Freind's review also serves as an especially hilarious attack on the over-inflation of symbols and symbolism that can take place when writers attempt to situate texts within lines of history and teleology. In Freind's reviewed book, therefore, Sally Field's life is linked with and paralleled to twentieth-century American history, culminating with the announcement that the actress is the 'cinematic mother of the end of history' (23). Similarly, an argument is made elsewhere that the Teletubbies incessant 'Again! Again!' led to the American electorate voting in a second Bush (56), the muffled mumblings of _South Park_'s Kenny become 'the future phonetic fate awaiting the human race' (65), and an episode of _The Beverly Hillbillies_, in which Granny goes to a beatnik coffee house, 'encompasses almost the entire history of American civilization to that point, from the earliest settlement days, through westward expansion and women's rights, to the hippie movement' (30).

Indeed, academic-speak and the everyday obfuscation of clear thought, of which too many of our kin are guilty, is ruthlessly mocked at multiple turns. Take, for instance, Eugene Halton's surmisal of a review of _On Temptation Island: The View from the Hot Tub_:

'Isn't this kind of jeremiad theorizing, especially in relation to TV, not only passe but pre post-critical? Or is this [author] Dimsdale's ultimate trump card, a subtle, ironic commentary that appears on the surface to link him empathically to the common continent of humanity, while in reality he remains an island of post-Cartesian ego unto himself, gazing into that hall of mirrors out of which 'reality' is endlessly constructed while convincing us that we are seeing the real man objectively describing the real thing?' (108).

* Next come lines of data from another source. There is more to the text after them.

(** [title.replace(/[^a-z0-9_\-\s]/gi, '_').trim().substring(0, 50) || 'download'] *)
Definition download_stem (title : JSString.CodeUnits) : JSString.CodeUnits :=
  let cleaned :=
    take 50
      (JSString.trim ((fun c => if filename_char c then c else 95%N) <$> title)) in
  match cleaned with
  | [] => JSString.code_units "download"
  | _ :: _ => cleaned
  end.

Definition knownExtensions : list string :=
  ["jpg"; "jpeg"; "png"; "gif"; "webp"; "mp4"; "webm"].

(** The extension chosen in [handleDownload] for a media URL and the type
    of the fetched blob. *)
Definition download_extension (url blobType : string) : string :=
  let extension :=
    JSString.or_else
      (JSString.last_piece (JSString.split_by url ".")
         ?. (fun s => JSString.split_by s "?" !! 0%nat)
         ?. (fun s => Some (JS.toLowerCase s)))
      "jpg" in
  if bool_decide (extension ∈ knownExtensions) then extension
  else if JS.truthy blobType && JS.startsWith blobType "image/" then
    JSString.or_else (JSString.split_by blobType "/" !! 1%nat) "jpg"
  else if JS.truthy blobType && JS.startsWith blobType "video/" then
    JSString.or_else (JSString.split_by blobType "/" !! 1%nat) "mp4"
  else "jpg".

(** [link.download]; the extension is made of the characters of the URL
    or of the MIME type, which are ASCII. *)
Definition download_name (title : JSString.CodeUnits) (url blobType : string)
    : JSString.CodeUnits :=
  (download_stem title ++ JSString.code_units "." ++
   JSString.code_units (download_extension url blobType))%list.

(** ** More sample inputs *)

Module MoreSamples.

(** An environment with credentials whose grant endpoint settles as
    [grant] says and whose hot-listing endpoint answers 200 with [body]. *)
Definition env_of (grant : FetchOutcome RedditTokenResponse)
    (body : JS.Error + RedditApiResponse) : Env :=
  {| REDDIT_CLIENT_ID := Some "my-id";
     REDDIT_CLIENT_SECRET := Some "my-secret";
     clock := fun n => 1000000 + Z.of_nat n;
     grant_endpoint := fun _ _ => grant;
     hot_endpoint := fun _ _ =>
       Responded {| status := 200; text := "listing body"; json := body |} |}.

Definition token_response (t : RedditTokenResponse) : Response RedditTokenResponse :=
  {| status := 200; text := "grant body"; json := inr t |}.

Definition short_lived_token : RedditTokenResponse :=
  {| access_token := "token-2"; token_type := "bearer"; expires_in := 120 |}.

Definition mac_token : RedditTokenResponse :=
  {| access_token := "token-3"; token_type := "mac"; expires_in := 3600 |}.

Definition unavailable : Response RedditTokenResponse :=
  {| status := 503; text := "unavailable"; json := inl (JS.mkError "Unexpected token") |}.

Definition not_a_listing : RedditApiResponse :=
  {| listing_kind := "t3"; listing_data := None |}.

Definition empty_listing : RedditApiResponse :=
  {| listing_kind := "Listing"; listing_data := Some {| children := Some [] |} |}.

Definition env_short_lived : Env :=
  env_of (Responded (token_response short_lived_token)) (inr Sample.hot_listing).

Definition env_mac : Env :=
  env_of (Responded (token_response mac_token)) (inr Sample.hot_listing).

Definition env_unavailable : Env :=
  env_of (Responded unavailable) (inr Sample.hot_listing).

Definition env_rejecting : Env :=
  env_of (Rejected (JS.mkError "fetch failed")) (inr Sample.hot_listing).

Definition env_empty_listing : Env :=
  env_of (Responded (token_response Sample.bearer_token)) (inr empty_listing).

Definition env_not_a_listing : Env :=
  env_of (Responded (token_response Sample.bearer_token)) (inr not_a_listing).

(** An environment whose grant endpoint issues a short-lived token to the
    first request of the process and is unavailable afterwards. *)
Definition env_flaky : Env :=
  {| REDDIT_CLIENT_ID := Some "my-id";
     REDDIT_CLIENT_SECRET := Some "my-secret";
     clock := fun n => 1000000 + Z.of_nat n;
     grant_endpoint := fun n _ =>
       if Nat.eqb n 0 then Responded (token_response short_lived_token)
       else Responded unavailable;
     hot_endpoint := fun _ _ =>
       Responded {| status := 200; text := "listing body";
                    json := inr Sample.hot_listing |} |}.

(** The world of a process after its first call of the token manager. *)
Definition after_first_call (env : Env) : World :=
  (getRedditAccessToken env Sample.fresh_world).2.

(** Validators that accept every field that is present. *)
Definition accept_url (v : option string) : SafeParse string :=
  match v with
  | Some u => parse_success u
  | None => parse_failure (Some "Please enter a valid URL.")
  end.

Definition accept_limit (v : option string) : SafeParse Z :=
  match v with
  | Some _ => parse_success 25
  | None => parse_failure (Some "Limit must be positive.")
  end.

Definition initial_state : ScrapeState :=
  {| media_of := None; error_of := None; message_of := None; timestamp := 0 |}.

Definition pics_form : FormData :=
  {| form_subredditUrl := Some Sample.pics_url; form_limit := Some "25" |}.

Definition no_url_form : FormData :=
  {| form_subredditUrl := None; form_limit := Some "25" |}.

End MoreSamples.

(** * Properties *)

(** ** Strings *)

Lemma truthy_nonempty (s : string) : JS.truthy s = true ↔ s ≠ "".
Proof. destruct s; simpl; split; intros; congruence. Qed.

Lemma includes_cons (c : ascii) (s sub : string) :
  JS.includes s sub = true → JS.includes (String c s) sub = true.
Proof. intros H. simpl. rewrite H. apply orb_true_r. Qed.

(** A marker found in the tail of a message is found in the message. *)
Lemma includes_app_r (p s sub : string) :
  JS.includes s sub = true → JS.includes (p +:+ s) sub = true.
Proof.
  intros H. induction p as [|c p IH]; [exact H|].
  change (String c p +:+ s) with (String c (p +:+ s)). by apply includes_cons.
Qed.

(** ** The classifier and the callback *)

Lemma already_listed_false (posts : list MediaPost) (u : string) :
  already_listed posts u = false → u ∉ (mediaUrl <$> posts).
Proof.
  induction posts as [|p posts IH]; simpl.
  - intros _. apply not_elem_of_nil.
  - intros H. apply orb_false_iff in H as [Hp Hrest].
    apply String.eqb_neq in Hp. rewrite not_elem_of_cons. split; [congruence | auto].
Qed.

Or, weighing in with a wonderful deconstruction of deconstructive writing, Gillam and Wooden quote the following gibberish, 'as [author] Kilkenney puts it': 'A/not/her o(bj)ectified and op-posit-(ion)al he<lp>mate w/hose l(ass)-it-ed-e to/ward -- (off) nomi((a)nal)ism be/lies/ (not) phallic hetero-st/ru(p)ctures' (129). Like the series of _It Was a Dark and Stormy Night_, Bulwer-Lytton Fiction Contest books that award prizes to the most awfully-constructed first lines of a novel, _Teleparody_'s contributors provide a fashion show of jargon and over-theorisation at its worst.

A particularly refreshing aspect of this book is its complete lack of compunction in talking about quality. As Charlotte Brunsdon notes, too many of us within media and cultural studies have become scared of using the word 'quality', and even more scared of making evaluation judgments, resulting in a situation whereby conservative media pundits are yielded the stage (124). As a discipline, we must find new ways to re-integrate talk of quality, but until more traditional academic languages have worked out ways to do this, several of these reviews do so parodically. Indeed, David Lavery's review of _Californication and Cultural Imperialism: Baywatch and the Creation of World Culture_ is an outstanding piece that talks quality precisely by parodically treating a profoundly poor text (_Baywatch_) with great respect. Lavery writes of, for instance, 'the classic [episode] 'Panic at Malibu Pier'' (41), and even parallels another writer's act of studying _Baywatch_ to Erik Erikson's curiosity about the Reformation in _Young Man Luther_. As with many of his fellow contributors, Lavery is not afraid to say a text is bad, nor is he afraid to mock the act of studying such a text so closely. Lavery, of course, has fostered an industry of sorts of books on popular television texts, with offerings on _Twin Peaks_, _The X-Files_, _Buffy the Vampire Slayer_, _The Sopranos_, and a forthcoming title on _Seinfeld_, so the point is clearly not that studying television *per se* is perilous, but that, in terms of quality, not all texts are as equal as others.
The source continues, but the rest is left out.